#### [Work request]
Provide the entries once more, identical in every word.

#### [Records]
★ ★ ★ ★ ★ ★ ★

Definition sub (a b : Point) : Point :=
  mkPoint (px a - px b) (py a - py b) (pz a - pz b).

Definition add (a b : Point) : Point :=
  mkPoint (px a + px b) (py a + py b) (pz a + pz b).

(** [t * p] *)
Definition scale (t : Real) (p : Point) : Point :=
  mkPoint (t * px p) (t * py p) (t * pz p).

(** [p /= d] *)
Definition div (p : Point) (d : Real) : Point :=
  mkPoint (px p / d) (py p / d) (pz p / d).

(** [a * b], the inner product *)
Definition dot (a b : Point) : Real :=
  px a * px b + py a * py b + pz a * pz b.

Definition norm_sq (a : Point) : Real := dot a a.

Definition norm (a : Point) : Real := sqrt (norm_sq a).

End Pt.

(** ** Errors

    [mooseError] ends the run; a computation that reaches it yields no
    value. *)

Inductive result (A : Type) : Type :=
| Ok (a : A)
| MooseError (msg : string).
Arguments Ok {A} a.
Arguments MooseError {A} msg.

Definition is_ok {A} (r : result A) : bool :=
  match r with Ok _ => true | MooseError _ => false end.

(** ** Enumerations *)

Inductive GAP_GEOMETRY := PLATE | CYLINDER | SPHERE.

Inductive CoordinateSystemType := COORD_XYZ | COORD_RZ | COORD_RSPHERICAL.

#[global] Instance GAP_GEOMETRY_eq_dec : EqDecision GAP_GEOMETRY.
Proof. solve_decision. Defined.

#[global] Instance CoordinateSystemType_eq_dec : EqDecision CoordinateSystemType.
Proof. solve_decision. Defined.

(** ** Input parameters

    The parameters that [actionParameters] and [validParams] declare and the
    code reads.  A parameter without a default is [None] until the user sets
    it ([isParamValid], and for the geometry type [isParamSetByUser]). *)

(** [Function::value(t, p)] *)
Definition Function := Real -> Point -> Real.

(** A coupled variable's values at the quadrature points. *)
Definition VariableValue := nat -> Real.
(** * Crawl orchestration of [app.py]: embedding and verified properties

    The FastAPI application in [app.py] exposes [POST /crawl].  The
    embedding below follows the file top to bottom: the bearer check
    ([verify_api_key]), the request and result models ([CrawlRequest],
    [CrawlResult]), the orchestration ([crawl_url]) and the endpoint
    ([crawl_endpoint]).  The libraries the file calls (FastAPI's [HTTPBearer],
    pydantic's [HttpUrl], crawl4ai's [AsyncWebCrawler]) are interfaces: type
    classes whose fields are what [app.py] uses of them. *)

From Stdlib Require Import ZArith String Ascii List Lia Bool.
From stdpp Require Import base option list strings gmap.

#[local] Set Warnings "-clear-no-such-hyp,-register-all".

(** ** Python values shared by the whole file *)

(** A Python exception as far as [app.py] looks at it: [str(e)]. *)
Record Exception := { str_exc : string }.

(** [fastapi.HTTPException(status_code, detail, headers)]. *)
Record HTTPException := {
  status_code : Z;
  detail : string;
  headers : list (string * string)
}.

(** [fastapi.security.HTTPAuthorizationCredentials]. *)
Record HTTPAuthorizationCredentials := {
  scheme : string;
  credentials : string
}.

(** ** crawl4ai configuration objects built by [crawl_url] *)

Inductive CacheMode := ENABLED | DISABLED | READ_ONLY | WRITE_ONLY | BYPASS.

Module BFSDeepCrawlStrategy.
Record t := { max_depth : Z; include_external : bool }.
End BFSDeepCrawlStrategy.

Record CrawlerRunConfig := {
  magic : bool;
  cache_mode : CacheMode;
  deep_crawl_strategy : option BFSDeepCrawlStrategy.t;
  verbose : bool
}.
(** What the container shows for an empty list: the result's message, or
    the default text. *)
Lemma correlation_empty_list (res : Correlations.result) :
  Correlations.success res = true ->
  Correlations.correlations res = [] ->
  Correlations.renderCorrelationMatrix true (Fulfilled res) =
    Fulfilled (Some (Correlations.Muted
      (or_else (Correlations.message res)
         "No correlation data available"))).
Proof.
  intros Hs Hc. unfold Correlations.renderCorrelationMatrix.
  rewrite Hs, Hc. reflexivity.
Qed.

(** C7, as the code has it.  For a successful result whose list is not
    empty, the container shows the items of the first 10 entries at most, in
    the order of the list, followed by the window length of the result; for
    an empty list it shows the result's message, or a default text, and no
    window length. *)
Theorem correlation_list_top10 (res : Correlations.result) :
  Correlations.success res = true ->
  (Correlations.correlations res <> [] ->
   exists items,
     Correlations.renderCorrelationMatrix true (Fulfilled res) =
       Fulfilled (Some (Correlations.CorrelationList items
                          (Correlations.analysis_period res))) /\
     items = map Correlations.render_item
               (firstn 10 (Correlations.correlations res)) /\
     (length items <= 10)%nat /\
     (forall i, (i < length items)%nat ->
        items !! i =
          Correlations.render_item <$> (Correlations.correlations res !! i)))
  /\
  (Correlations.correlations res = [] ->
   exists text,
     Correlations.renderCorrelationMatrix true (Fulfilled res) =
       Fulfilled (Some (Correlations.Muted text)) /\
     text = or_else (Correlations.message res)
              "No correlation data available" /\
     Correlations.shown_analysis_days (Correlations.Muted text) = None).
Proof.
  intros Hsucc. split.
  - intros Hne.
    exists (map Correlations.render_item
              (Correlations.slice_0_10 (Correlations.correlations res))).
    unfold Correlations.renderCorrelationMatrix. rewrite Hsucc. simpl.
    destruct (Correlations.correlations res) as [|c rest] eqn:Hc;
      [contradiction|].
    split; [reflexivity|]. split; [reflexivity|]. split.
    + rewrite length_map. apply slice_0_10_length.
    + intros i Hi. rewrite length_map in Hi.
      pose proof (slice_0_10_length (c :: rest)) as Hlen.
      rewrite list_lookup_fmap. rewrite slice_0_10_lookup by lia.
      reflexivity.
  - intros Hempty. eexists. split; [|split; reflexivity].
    now apply correlation_empty_list.
Qed.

★ ★ ★ ★ ★ ★ ★

#### [Reply to the task]
Definition sub (a b : Point) : Point :=
  mkPoint (px a - px b) (py a - py b) (pz a - pz b).

Definition add (a b : Point) : Point :=
  mkPoint (px a + px b) (py a + py b) (pz a + pz b).

(** [t * p] *)
Definition scale (t : Real) (p : Point) : Point :=
  mkPoint (t * px p) (t * py p) (t * pz p).

(** [p /= d] *)
Definition div (p : Point) (d : Real) : Point :=
  mkPoint (px p / d) (py p / d) (pz p / d).

(** [a * b], the inner product *)
Definition dot (a b : Point) : Real :=
  px a * px b + py a * py b + pz a * pz b.

Definition norm_sq (a : Point) : Real := dot a a.

Definition norm (a : Point) : Real := sqrt (norm_sq a).

End Pt.

(** ** Errors

    [mooseError] ends the run; a computation that reaches it yields no
    value. *)

Inductive result (A : Type) : Type :=
| Ok (a : A)
| MooseError (msg : string).
Arguments Ok {A} a.
Arguments MooseError {A} msg.

Definition is_ok {A} (r : result A) : bool :=
  match r with Ok _ => true | MooseError _ => false end.

(** ** Enumerations *)

Inductive GAP_GEOMETRY := PLATE | CYLINDER | SPHERE.

Inductive CoordinateSystemType := COORD_XYZ | COORD_RZ | COORD_RSPHERICAL.

#[global] Instance GAP_GEOMETRY_eq_dec : EqDecision GAP_GEOMETRY.
Proof. solve_decision. Defined.

#[global] Instance CoordinateSystemType_eq_dec : EqDecision CoordinateSystemType.
Proof. solve_decision. Defined.

(** ** Input parameters

    The parameters that [actionParameters] and [validParams] declare and the
    code reads.  A parameter without a default is [None] until the user sets
    it ([isParamValid], and for the geometry type [isParamSetByUser]). *)

(** [Function::value(t, p)] *)
Definition Function := Real -> Point -> Real.

(** A coupled variable's values at the quadrature points. *)
Definition VariableValue := nat -> Real.
(** * Crawl orchestration of [app.py]: embedding and verified properties

    The FastAPI application in [app.py] exposes [POST /crawl].  The
    embedding below follows the file top to bottom: the bearer check
    ([verify_api_key]), the request and result models ([CrawlRequest],
    [CrawlResult]), the orchestration ([crawl_url]) and the endpoint
    ([crawl_endpoint]).  The libraries the file calls (FastAPI's [HTTPBearer],
    pydantic's [HttpUrl], crawl4ai's [AsyncWebCrawler]) are interfaces: type
    classes whose fields are what [app.py] uses of them. *)

From Stdlib Require Import ZArith String Ascii List Lia Bool.
From stdpp Require Import base option list strings gmap.

#[local] Set Warnings "-clear-no-such-hyp,-register-all".

(** ** Python values shared by the whole file *)

(** A Python exception as far as [app.py] looks at it: [str(e)]. *)
Record Exception := { str_exc : string }.

(** [fastapi.HTTPException(status_code, detail, headers)]. *)
Record HTTPException := {
  status_code : Z;
  detail : string;
  headers : list (string * string)
}.

(** [fastapi.security.HTTPAuthorizationCredentials]. *)
Record HTTPAuthorizationCredentials := {
  scheme : string;
  credentials : string
}.

(** ** crawl4ai configuration objects built by [crawl_url] *)

Inductive CacheMode := ENABLED | DISABLED | READ_ONLY | WRITE_ONLY | BYPASS.

Module BFSDeepCrawlStrategy.
Record t := { max_depth : Z; include_external : bool }.
End BFSDeepCrawlStrategy.

Record CrawlerRunConfig := {
  magic : bool;
  cache_mode : CacheMode;
  deep_crawl_strategy : option BFSDeepCrawlStrategy.t;
  verbose : bool
}.
(** What the container shows for an empty list: the result's message, or
    the default text. *)
Lemma correlation_empty_list (res : Correlations.result) :
  Correlations.success res = true ->
  Correlations.correlations res = [] ->
  Correlations.renderCorrelationMatrix true (Fulfilled res) =
    Fulfilled (Some (Correlations.Muted
      (or_else (Correlations.message res)
         "No correlation data available"))).
Proof.
  intros Hs Hc. unfold Correlations.renderCorrelationMatrix.
  rewrite Hs, Hc. reflexivity.
Qed.

(** C7, as the code has it.  For a successful result whose list is not
    empty, the container shows the items of the first 10 entries at most, in
    the order of the list, followed by the window length of the result; for
    an empty list it shows the result's message, or a default text, and no
    window length. *)
Theorem correlation_list_top10 (res : Correlations.result) :
  Correlations.success res = true ->
  (Correlations.correlations res <> [] ->
   exists items,
     Correlations.renderCorrelationMatrix true (Fulfilled res) =
       Fulfilled (Some (Correlations.CorrelationList items
                          (Correlations.analysis_period res))) /\
     items = map Correlations.render_item
               (firstn 10 (Correlations.correlations res)) /\
     (length items <= 10)%nat /\
     (forall i, (i < length items)%nat ->
        items !! i =
          Correlations.render_item <$> (Correlations.correlations res !! i)))
  /\
  (Correlations.correlations res = [] ->
   exists text,
     Correlations.renderCorrelationMatrix true (Fulfilled res) =
       Fulfilled (Some (Correlations.Muted text)) /\
     text = or_else (Correlations.message res)
              "No correlation data available" /\
     Correlations.shown_analysis_days (Correlations.Muted text) = None).
Proof.
  intros Hsucc. split.
  - intros Hne.
    exists (map Correlations.render_item
              (Correlations.slice_0_10 (Correlations.correlations res))).
    unfold Correlations.renderCorrelationMatrix. rewrite Hsucc. simpl.
    destruct (Correlations.correlations res) as [|c rest] eqn:Hc;
      [contradiction|].
    split; [reflexivity|]. split; [reflexivity|]. split.
    + rewrite length_map. apply slice_0_10_length.
    + intros i Hi. rewrite length_map in Hi.
      pose proof (slice_0_10_length (c :: rest)) as Hlen.
      rewrite list_lookup_fmap. rewrite slice_0_10_lookup by lia.
      reflexivity.
  - intros Hempty. eexists. split; [|split; reflexivity].
    now apply correlation_empty_list.
Qed.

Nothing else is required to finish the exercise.